◆ Work order
Copy out exactly the lines below that run from the one holding "(r0 <> r -> heap (update_distance" to the one holding "End Update.", keeping both of those lines and no others.

----

(* ===== verification/Variants.v ===== *)
(** * Variants: the two apps against one specification

    [src/public/app.js] ([CNGFlowApp], modelled by [Handlers]) and
    [src/src/app.js] ([CNGTrackerApp], modelled by [Tracker]) implement
    the same queue report and the same favourites with different code.
    This file states what a queue report promises, as an abstract
    machine over what the user sees, and proves that both handlers
    refine it:
    - [abs] maps a page to its abstract state: for each id, the reading
      (queue, date, status) of the pump [this.pumps.find] gives, the
      ids of the list, the points and the stored points;
    - [abs_update] is the specification of an accepted report;
    - [UpdateHandler] is the interface of a report handler and
      [refines_update] its contract; [cngflow_update] and
      [tracker_update] are the two implementations (C20);
    - [toggleFavorite] of both variants agree on all the user sees of
      it (C13). *)

From stdpp Require Import base gmap strings list.
From Stdlib Require Import String.
From S2P Require Import Prelude Clock JsString Station SmartQueue Store Loaders Handlers Invariants Tracker.

Local Open Scope string_scope.

Module Variants.

(** ** The abstract state *)

Record Reading : Type := mkReading {
  rd_queue : option Q;
  rd_updated : option Z;
  rd_status : QueueStatus
}.

Definition reading (p : Pump) : Reading := mkReading (queueLength p) (lastUpdated p) (queueStatus p).

Record AbsApp : Type := mkAbs {
  a_reading : string -> option Reading;
  a_ids : list string;
  a_points : Z;
  a_stored_points : option Z
}.

Definition abs (s : App) : AbsApp :=
  mkAbs (fun id => match find_ref (heap s) (pumps s) id with
                   | Some r => option_map reading (heap s !! r)
                   | None => None
                   end)
        (pids s) (userPoints s) (st_userPoints (storage s)).

(** Two abstract states are equivalent when they agree on every id. *)
Definition abs_equiv (a b : AbsApp) : Prop :=
  (forall id, a_reading a id = a_reading b id) /\ a_ids a = a_ids b /\
  a_points a = a_points b /\ a_stored_points a = a_stored_points b.

#[export] Instance abs_equiv_equivalence : Equivalence abs_equiv.
Proof.
  split.
  - intros a. unfold abs_equiv. auto.
  - intros a b (H1 & H2 & H3 & H4). split; [intros id; rewrite H1|]; auto.
  - intros a b c (H1 & H2 & H3 & H4) (G1 & G2 & G3 & G4).
    split; [intros id; rewrite H1, G1; reflexivity|]. split; [congruence|]. split; congruence.
Qed.

(** ** The specification of an accepted report *)

(** The report of [q] for [id] at [t]: the reading of [id] is [q], [t]
    and the bucket of [q]; the points grow by ten and are stored. *)
Definition abs_update (id : string) (q : Q) (t : Z) (a : AbsApp) : AbsApp :=
  mkAbs (fun id' => if String.eqb id' id then Some (mkReading (Some q) (Some t) (statusOfQueue q))
                    else a_reading a id')
        (a_ids a) (a_points a + 10)%Z (Some (a_points a + 10)%Z).

(** ** The interface of a report handler *)

Record UpdateHandler : Type := {
  uh_submit : Instant -> Z -> App -> Outcome
}.

(** The contract: when the selected pump's marker exists, the handler
    returns, and its state is the specified one. *)
Definition refines_update (h : UpdateHandler) : Prop :=
  forall (now : Instant) (n : Z) (s : App) (r r' : positive) (p p' : Pump),
    selectedPump s = Some r -> heap s !! r = Some p ->
    find_ref (heap s) (pumps s) (pid p) = Some r' -> heap s !! r' = Some p' ->
    pid p' ∈ markers s ->
    exists s', uh_submit h now n s = Done s' /\
               abs_equiv (abs s') (abs_update (pid p') (inject_Z n) (epoch_ms now) (abs s)).

(** [CNGFlowApp.submitQueueUpdate], with the marker's popup open or
    not. *)
Definition cngflow_update (popupOpen : bool) : UpdateHandler :=
  {| uh_submit := fun now n s => Handlers.submitQueueUpdate now (Some n) popupOpen s |}.

(** [CNGTrackerApp.submitQueueUpdate]. *)
Definition tracker_update : UpdateHandler :=
  {| uh_submit := fun now n s => Tracker.submitQueueUpdate now (Some n) s |}.

(** ** The shape both handlers return *)

(** Writing the reported object over the found one, redrawing the
    marker layer in any way, adding the points and storing them, then
    notifying, is the specified report: the abstraction does not see the
    map. *)
Lemma abs_report (s : App) (r' : positive) (p' p'' : Pump) (q : Q) (t : Z) (msg : string) (ty : NoticeType)
    (ic pp : gmap string (Instant * Pump)) :
  heap s !! r' = Some p' -> find_ref (heap s) (pumps s) (pid p') = Some r' ->
  pid p'' = pid p' -> reading p'' = mkReading (Some q) (Some t) (statusOfQueue q) ->
  abs_equiv
    (abs (showNotification (set_storage (set_points (set_layer (write s r' p'') ic pp) (userPoints s + 10)%Z)
                              (store_points (storage s) (userPoints s + 10)%Z)) msg ty))
    (abs_update (pid p') q t (abs s)).
Proof.
  intros Hp' Hf Hpid Hrd. split; [|split; [|split]]; try reflexivity.
  - intros id. cbn [abs a_reading abs_update heap pumps showNotification set_storage set_points set_layer write set_heap].
    rewrite (find_ref_write _ _ _ p' p'' id Hp' Hpid).
    destruct (String.eqb_spec id (pid p')) as [->|Hne].
    + rewrite Hf, lookup_insert_eq. simpl. rewrite Hrd. reflexivity.
    + destruct (find_ref (heap s) (pumps s) id) as [r0|] eqn:E; [|reflexivity].
      destruct (find_ref_in _ _ _ _ E) as (_ & p0 & Hp0 & Hid).
      rewrite lookup_insert_ne; [reflexivity|]. intros ->. congruence.
  - exact (write_pids s r' p' p'' Hp' Hpid).
Qed.

(** The id the handlers look up is the id of the object they find. *)
Lemma find_ref_pid (s : App) (p : Pump) (r' : positive) (p' : Pump) :
  find_ref (heap s) (pumps s) (pid p) = Some r' -> heap s !! r' = Some p' ->
  find_ref (heap s) (pumps s) (pid p') = Some r'.
Proof.
  intros Hf Hp'. destruct (find_ref_in _ _ _ _ Hf) as (_ & p0 & Hp0 & Hid).
  rewrite Hp' in Hp0. injection Hp0 as <-. rewrite Hid. exact Hf.
Qed.

(** ** The two implementations *)

Lemma tracker_update_refines : refines_update tracker_update.
Proof.
  intros now n s r r' p p' Hs Hp Hf Hp' Hm. cbn [uh_submit tracker_update].
  destruct (Tracker.tracker_submit_eq now n s r r' p p' Hs Hp Hf Hp' Hm) as (ic & pp & ->). eexists; split; [reflexivity|].
  apply abs_report; [exact Hp' | exact (find_ref_pid s p r' p' Hf Hp') | reflexivity | reflexivity].
Qed.

Lemma cngflow_update_refines (pop : bool) : refines_update (cngflow_update pop).
Proof.
  intros now n s r r' p p' Hs Hp Hf Hp' Hm. cbn [uh_submit cngflow_update].
  destruct (Handlers.submitQueueUpdate_marker_eq now n pop s r r' p p' Hs Hp Hf Hp' Hm)
    as (p'' & ic & pp & -> & Hq & Ht & Hst & Hpid).
  eexists; split; [reflexivity|].
  apply abs_report; [exact Hp' | exact (find_ref_pid s p r' p' Hf Hp') | exact Hpid |].
  unfold reading. rewrite Hq, Ht, Hst. reflexivity.
Qed.

(** ** Clients of the interface *)

Section Client.
Context (h1 h2 : UpdateHandler).
Hypothesis (H1 : refines_update h1) (H2 : refines_update h2).

(** Two handlers that keep the contract give the user the same page:
    a client of the report cannot tell them apart. *)
Lemma refines_update_agree (now : Instant) (n : Z) (s : App) (r r' : positive) (p p' : Pump) :
  selectedPump s = Some r -> heap s !! r = Some p ->
  find_ref (heap s) (pumps s) (pid p) = Some r' -> heap s !! r' = Some p' ->
  pid p' ∈ markers s ->
  exists s1 s2, uh_submit h1 now n s = Done s1 /\ uh_submit h2 now n s = Done s2 /\
                abs_equiv (abs s1) (abs s2).
Proof.
  intros Hs Hp Hf Hp' Hm.
  destruct (H1 now n s r r' p p' Hs Hp Hf Hp' Hm) as (s1 & E1 & A1).
  destruct (H2 now n s r r' p p' Hs Hp Hf Hp' Hm) as (s2 & E2 & A2).
  exists s1, s2. split; [exact E1|]. split; [exact E2|]. rewrite A1, A2. reflexivity.
Qed.
End Client.

(** C20. Both apps implement the queue report's specification: when the
    selected pump has its marker, [CNGTrackerApp.submitQueueUpdate] and
    [CNGFlowApp.submitQueueUpdate] (popup open or not) return, set the
    reading of that pump's id to the reported queue, the current time
    and the queue's status, leave every other id's reading and the list
    of ids unchanged, add ten points and store them. *)
Theorem submit_refines :
  refines_update tracker_update /\ forall pop, refines_update (cngflow_update pop).
Proof. split; [exact tracker_update_refines | exact cngflow_update_refines]. Qed.

(** ** The favourite button in both apps *)

(** The error an outcome carries, if it threw. *)
Definition outcome_error (o : Outcome) : option string :=
  match o with Done _ => None | Threw e _ => Some e end.

(** What the user sees of a page after the favourite button: the
    preferences (favourites, points, storage), the last notification,
    the selected pump and the ids of the list. *)
Definition view (s : App) : (list string * Z * Storage) * option Notice * option positive * list string :=
  (Invariants.prefs s, notification s, selectedPump s, pids s).

(** Opening the details of an object: [CNGFlowApp] also writes the smart
    status into it, which the view does not show. *)
Lemma showPumpDetails_view (now : Instant) (r : positive) (p : Pump) (s : App) :
  heap s !! r = Some p ->
  view (Handlers.showPumpDetails now (Handlers.ByRef r) s) = view (set_selected s (Some r)) /\
  Tracker.showPumpDetails (Handlers.ByRef r) s = Done (set_selected s (Some r)).
Proof.
  intros Hp. unfold Handlers.showPumpDetails, Tracker.showPumpDetails.
  rewrite bool_decide_true by (rewrite Hp; eauto). split; [|reflexivity].
  change (heap (set_selected s (Some r))) with (heap s). rewrite Hp.
  unfold view. f_equal. apply (write_pids (set_selected s (Some r)) r p); [exact Hp|].
  apply SmartQueue.calculateSmartQueueStatus_pid.
Qed.

(** C13. [CNGFlowApp.toggleFavorite] and [CNGTrackerApp.toggleFavorite]
    are equivalent on every page and every argument: they throw the same
    error or none, and leave the same favourites, points, storage,
    notification, selected pump and list of ids. *)
Theorem toggle_variants_agree (now : Instant) (t : option positive) (s : App) :
  outcome_error (Handlers.toggleFavorite now t s) = outcome_error (Tracker.toggleFavorite t s) /\
  view (outcome_state (Handlers.toggleFavorite now t s)) = view (outcome_state (Tracker.toggleFavorite t s)).
Proof.
  unfold Handlers.toggleFavorite, Tracker.toggleFavorite.
  destruct t as [r|]; [|split; reflexivity].
  destruct (heap s !! r) as [p|] eqn:Hp; [|split; reflexivity].
  destruct (bool_decide (pid p ∈ favorites s)); [|destruct (_ && _); [split; reflexivity|]];
    match goal with
    | |- context [Handlers.showPumpDetails now (Handlers.ByRef r) ?s2] =>
        destruct (showPumpDetails_view now r p s2 Hp) as [V ->]; split; [reflexivity | exact V]
    end.
Qed.

End Variants.
(* ===== verification/Distance.v ===== *)
(** * Distance: [calculateDistance], the haversine formula

    [CNGFlowApp.calculateDistance] ([src/public/app.js], lines 1147-1156)
    computes the great-circle distance on a sphere of radius 6371 km
    with [Math.sin], [Math.cos], [Math.sqrt] and [Math.atan2], and
    rounds it to a tenth of a kilometre: [Math.round(R * c * 10) / 10].
    The rounding makes the result a rational number, so the model
    computes the formula over the reals of the Standard Library and
    returns a [Q], the type of the distances of the rest of the
    development.  [Loaders], [Handlers] and [Invariants] take the
    distance function as an argument; this file supplies the real one
    and proves what [updateDistances] does with it.  The trigonometry is
    not executable: the theorems of this file are proved, not computed. *)

From stdpp Require Import base gmap list sorting.
From S2P Require Import Prelude Clock JsString Station SmartQueue Store Loaders Handlers ListView.
From Stdlib Require Import Reals Qreals Zfloor Lra.
Import SmartQueue Loaders ListView.

Module Distance.

Section Real.

Local Open Scope R_scope.

(** [const R = 6371]. *)
Definition R_earth : R := 6371.

(** [x * Math.PI / 180]. *)
Definition deg (x : R) : R := x * PI / 180.

(** [Math.atan2(y, x)], without the signed zeros. *)
Definition atan2 (y x : R) : R :=
  if Rlt_dec 0 x then atan (y / x)
  else if Rlt_dec x 0 then
    (if Rle_dec 0 y then atan (y / x) + PI else atan (y / x) - PI)
  else if Rlt_dec 0 y then PI / 2
  else if Rlt_dec y 0 then - (PI / 2)
  else 0.

(** [const a = ...]: the haversine of the central angle. *)
Definition haversine (lat1 lon1 lat2 lon2 : R) : R :=
  let dLat := deg (lat2 - lat1) in
  let dLon := deg (lon2 - lon1) in
  sin (dLat / 2) * sin (dLat / 2) +
  cos (deg lat1) * cos (deg lat2) * sin (dLon / 2) * sin (dLon / 2).

(** [Math.round(x)] on a real: [floor(x + 1/2)]. *)
Definition Math_round_R (x : R) : Z := Zfloor (x + / 2).

(** [calculateDistance(lat1, lon1, lat2, lon2)]: [Math.round(R * c *
    10) / 10] is the rational [n / 10]. *)
Definition calculateDistance (lat1 lon1 lat2 lon2 : Q) : Q :=
  let a := haversine (Q2R lat1) (Q2R lon1) (Q2R lat2) (Q2R lon2) in
  let c := 2 * atan2 (sqrt a) (sqrt (1 - a)) in
  Qmake (Math_round_R (R_earth * c * 10)) 10.

(** ** Lemmas on the formula *)

Lemma haversine_self (lat lon : R) : haversine lat lon lat lon = 0.
Proof.
  unfold haversine, deg. rewrite !Rminus_diag.
  replace (0 * PI / 180 / 2) with 0 by field. rewrite sin_0. ring.
Qed.

Lemma deg_opp (x y : R) : deg (x - y) / 2 = - (deg (y - x) / 2).
Proof. unfold deg. field. Qed.

Lemma haversine_sym (lat1 lon1 lat2 lon2 : R) :
  haversine lat1 lon1 lat2 lon2 = haversine lat2 lon2 lat1 lon1.
Proof.
  unfold haversine. rewrite (deg_opp lat2 lat1), (deg_opp lon2 lon1), !sin_neg. ring.
Qed.

Lemma atan_nonneg (x : R) : 0 <= x -> 0 <= atan x.
Proof.
  intros H. destruct (Req_dec x 0) as [->|E]; [rewrite atan_0; lra|].
  left. rewrite <- atan_0. apply atan_increasing. lra.
Qed.

(** [Math.atan2] of two square roots lies in [[0, PI/2]]. *)
Lemma atan2_sqrt_bounds (a b : R) : 0 <= atan2 (sqrt a) (sqrt b) <= PI / 2.
Proof.
  pose proof (sqrt_pos a) as Ha. pose proof (sqrt_pos b) as Hb. pose proof PI_RGT_0 as Hpi.
  unfold atan2. destruct (Rlt_dec 0 (sqrt b)) as [Hp|Hp].
  - pose proof (atan_bound (sqrt a / sqrt b)) as [_ Hu]. split; [|lra].
    apply atan_nonneg. unfold Rdiv. apply Rmult_le_pos; [lra | left; apply Rinv_0_lt_compat; lra].
  - destruct (Rlt_dec (sqrt b) 0); [lra|].
    destruct (Rlt_dec 0 (sqrt a)); [lra|]. destruct (Rlt_dec (sqrt a) 0); lra.
Qed.

(** [Math.round] of a non-negative real is non-negative. *)
Lemma Math_round_R_nonneg (x : R) : 0 <= x -> (0 <= Math_round_R x)%Z.
Proof. intros H. apply Zfloor_lub. simpl. lra. Qed.

Lemma Math_round_R_0 : Math_round_R 0 = 0%Z.
Proof. apply Zfloor_eq. simpl. lra. Qed.

(** ** The distance *)

(** A point is at distance [0] from itself. *)
Lemma calculateDistance_self (lat lon : Q) : calculateDistance lat lon lat lon = Qmake 0 10.
Proof.
  unfold calculateDistance. rewrite haversine_self, Rminus_0_r, sqrt_0, sqrt_1.
  unfold atan2. destruct (Rlt_dec 0 1) as [_|H]; [|lra].
  replace (0 / 1) with 0 by field. rewrite atan_0.
  replace (R_earth * (2 * 0) * 10) with 0 by ring. rewrite Math_round_R_0. reflexivity.
Qed.

Lemma calculateDistance_sym (lat1 lon1 lat2 lon2 : Q) :
  calculateDistance lat1 lon1 lat2 lon2 = calculateDistance lat2 lon2 lat1 lon1.
Proof. unfold calculateDistance. rewrite haversine_sym. reflexivity. Qed.

Lemma calculateDistance_nonneg (lat1 lon1 lat2 lon2 : Q) :
  (0 <= calculateDistance lat1 lon1 lat2 lon2)%Q.
Proof.
  unfold calculateDistance. set (a := haversine _ _ _ _).
  pose proof (atan2_sqrt_bounds a (1 - a)) as [H _].
  pose proof (Math_round_R_nonneg (R_earth * (2 * atan2 (sqrt a) (sqrt (1 - a))) * 10)) as Hz.
  unfold Qle. simpl. rewrite Z.mul_1_r. apply Hz. unfold R_earth. lra.
Qed.

End Real.

(** ** Loops that give every listed pump a distance *)

Section FoldDistance.

(** One step of such a loop: it changes only the object of its
    reference, keeps its location and sets its distance to [g] of it. *)
Variable upd : App -> positive -> App.
Variable g : Q * Q -> Q.
Hypothesis upd_lookup : forall s r r0,
  (r0 <> r -> heap (upd s r) !! r0 = heap s !! r0) /\
  (forall p, heap s !! r = Some p -> exists p', heap (upd s r) !! r = Some p' /\
      location p' = location p /\ distance p' = Some (g (location p))) /\
  (heap s !! r = None -> heap (upd s r) !! r = None).

Lemma fold_distance (l : list positive) (s : App) (r : positive) :
  let s1 := fold_left upd l s in
  (r ∉ l -> heap s1 !! r = heap s !! r) /\
  (r ∈ l -> forall p, heap s !! r = Some p -> exists p', heap s1 !! r = Some p' /\
      location p' = location p /\ distance p' = Some (g (location p))).
Proof.
  revert s. induction l as [|r1 l IH]; intros s; simpl.
  - split; [reflexivity | intros Hr; inversion Hr].
  - destruct (upd_lookup s r1 r) as (Hne & Heq & _).
    destruct (IH (upd s r1)) as [H1 H2]. split.
    + intros Hr. rewrite H1 by set_solver. apply Hne. set_solver.
    + intros Hr p Hp. destruct (decide (r = r1)) as [->|Hr1].
      * destruct (Heq p Hp) as (p' & Hp' & Hl & Hd).
        destruct (decide (r1 ∈ l)) as [Hin|Hout].
        -- destruct (H2 Hin p' Hp') as (p'' & Hp'' & Hl' & Hd'). exists p''.
           split; [exact Hp''|]. split; [congruence|]. rewrite Hd', Hl. reflexivity.
        -- exists p'. rewrite H1 by exact Hout. auto.
      * apply elem_of_cons in Hr as [->|Hr]; [contradiction|].
        apply (H2 Hr p). rewrite Hne by exact Hr1. exact Hp.
Qed.

End FoldDistance.

(** ** [updateDistances] with the haversine distance *)

Section Update.

Variable cd : Q -> Q -> Q -> Q -> Q.

(** The distance [updateDistances] writes for the user at [loc]. *)
Definition distance_from (loc : Q * Q) (p : Pump) : Q := cd loc.1 loc.2 (location p).1 (location p).2.

Lemma getMarkerIcon_location_distance (now : Instant) (p : Pump) :
  location (snd (getMarkerIcon now p)) = location p /\ distance (snd (getMarkerIcon now p)) = distance p.
Proof.
  rewrite getMarkerIcon_pump. destruct (calculateSmartQueueStatus_pump now p) as (d & v & c & ->).
  split; reflexivity.
Qed.

(** One pump of [updateDistances]: only its object changes, and it gets
    the distance of its location. *)
Lemma update_distance_lookup (now : Instant) (loc : Q * Q) (s : App) (r r0 : positive) :
  (r0 <> r -> heap (update_distance cd now loc s r) !! r0 = heap s !! r0) /\
  (forall p, heap s !! r = Some p -> exists p', heap (update_distance cd now loc s r) !! r = Some p' /\
      location p' = location p /\ distance p' = Some (distance_from loc p)) /\
  (heap s !! r = None -> heap (update_distance cd now loc s r) !! r = None).
Proof.
  rewrite !update_distance_heap. destruct (heap s !! r) as [p|] eqn:E; [|split; [|split]; auto; discriminate].
  split; [intros Hne; apply lookup_insert_ne; congruence|]. split; [|discriminate].
  intros p0 [= <-]. eexists. split; [apply lookup_insert_eq|].
  case_bool_decide; [|split; reflexivity].
  destruct (getMarkerIcon_location_distance now (set_distance p (cd loc.1 loc.2 (location p).1 (location p).2))) as [A B].
  rewrite A, B. split; reflexivity.
Qed.

(** The loop of [updateDistances] over a list of references. *)
Lemma fold_update_distance (now : Instant) (loc : Q * Q) (l : list positive) (s : App) (r : positive) :
  let s1 := fold_left (update_distance cd now loc) l s in
  (r ∉ l -> heap s1 !! r = heap s !! r) /\
  (r ∈ l -> forall p, heap s !! r = Some p -> exists p', heap s1 !! r = Some p' /\
      location p' = location p /\ distance p' = Some (distance_from loc p)).
Proof.
  exact (fold_distance (update_distance cd now loc) (fun xy => cd loc.1 loc.2 xy.1 xy.2)
           (fun s' r1 r0 => update_distance_lookup now loc s' r1 r0) l s r).
Qed.

End Update.

(** C29. With the haversine distance, [updateDistances] leaves
    [this.pumps] sorted by distance, from the nearest, and gives every
    listed pump a non-negative distance, [0] for a pump at the user's
    own location, computed from the pump's unchanged location. *)
Theorem updateDistances_haversine (now : Instant) (s : App) (loc : Q * Q) :
  userLocation s = Some loc ->
  let s' := updateDistances calculateDistance now s in
  StronglySorted (fun r1 r2 => (distance_key s' r1 <= distance_key s' r2)%Q) (pumps s') /\
  forall r p, r ∈ pumps s -> heap s !! r = Some p ->
    exists p' d, heap s' !! r = Some p' /\ location p' = location p /\ distance p' = Some d /\
      (0 <= d)%Q /\ (location p = loc -> d = Qmake 0 10).
Proof.
  intros Hloc s'. unfold s', updateDistances. rewrite Hloc.
  set (s1 := fold_left (update_distance calculateDistance now loc) (pumps s) s).
  split; [exact (sort_by_sorted (distance_key s1) (pumps s1))|].
  intros r p Hr Hp. destruct (fold_update_distance calculateDistance now loc (pumps s) s r) as [_ H2].
  destruct (H2 Hr p Hp) as (p' & Hp' & Hl & Hd).
  exists p', (distance_from calculateDistance loc p). split; [exact Hp'|]. split; [exact Hl|].
  split; [exact Hd|]. split; [apply calculateDistance_nonneg|].
  intros <-. apply calculateDistance_self.
Qed.

(** The sample page of [Handlers] with the user at the centre of Delhi. *)
Definition delhi : Q * Q := (28.6139, 77.2090).
Definition located_demo : App := set_location Handlers.sample_demo (Some delhi).

Lemma updateDistances_haversine_witness :
  userLocation located_demo = Some delhi /\
  let s' := updateDistances calculateDistance tuesday_9am located_demo in
  StronglySorted (fun r1 r2 => (distance_key s' r1 <= distance_key s' r2)%Q) (pumps s') /\
  forall r p, r ∈ pumps located_demo -> heap located_demo !! r = Some p ->
    exists p' d, heap s' !! r = Some p' /\ location p' = location p /\ distance p' = Some d /\
      (0 <= d)%Q /\ (location p = delhi -> d = Qmake 0 10).
Proof. split; [reflexivity | apply (updateDistances_haversine tuesday_9am located_demo delhi); reflexivity]. Defined.

End Distance.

----

◆ Problem solution
  (r0 <> r -> heap (update_distance cd now loc s r) !! r0 = heap s !! r0) /\
  (forall p, heap s !! r = Some p -> exists p', heap (update_distance cd now loc s r) !! r = Some p' /\
      location p' = location p /\ distance p' = Some (distance_from loc p)) /\
  (heap s !! r = None -> heap (update_distance cd now loc s r) !! r = None).
Proof.
  rewrite !update_distance_heap. destruct (heap s !! r) as [p|] eqn:E; [|split; [|split]; auto; discriminate].
  split; [intros Hne; apply lookup_insert_ne; congruence|]. split; [|discriminate].
  intros p0 [= <-]. eexists. split; [apply lookup_insert_eq|].
  case_bool_decide; [|split; reflexivity].
  destruct (getMarkerIcon_location_distance now (set_distance p (cd loc.1 loc.2 (location p).1 (location p).2))) as [A B].
  rewrite A, B. split; reflexivity.
Qed.

(** The loop of [updateDistances] over a list of references. *)
Lemma fold_update_distance (now : Instant) (loc : Q * Q) (l : list positive) (s : App) (r : positive) :
  let s1 := fold_left (update_distance cd now loc) l s in
  (r ∉ l -> heap s1 !! r = heap s !! r) /\
  (r ∈ l -> forall p, heap s !! r = Some p -> exists p', heap s1 !! r = Some p' /\
      location p' = location p /\ distance p' = Some (distance_from loc p)).
Proof.
  exact (fold_distance (update_distance cd now loc) (fun xy => cd loc.1 loc.2 xy.1 xy.2)
           (fun s' r1 r0 => update_distance_lookup now loc s' r1 r0) l s r).
Qed.

End Update.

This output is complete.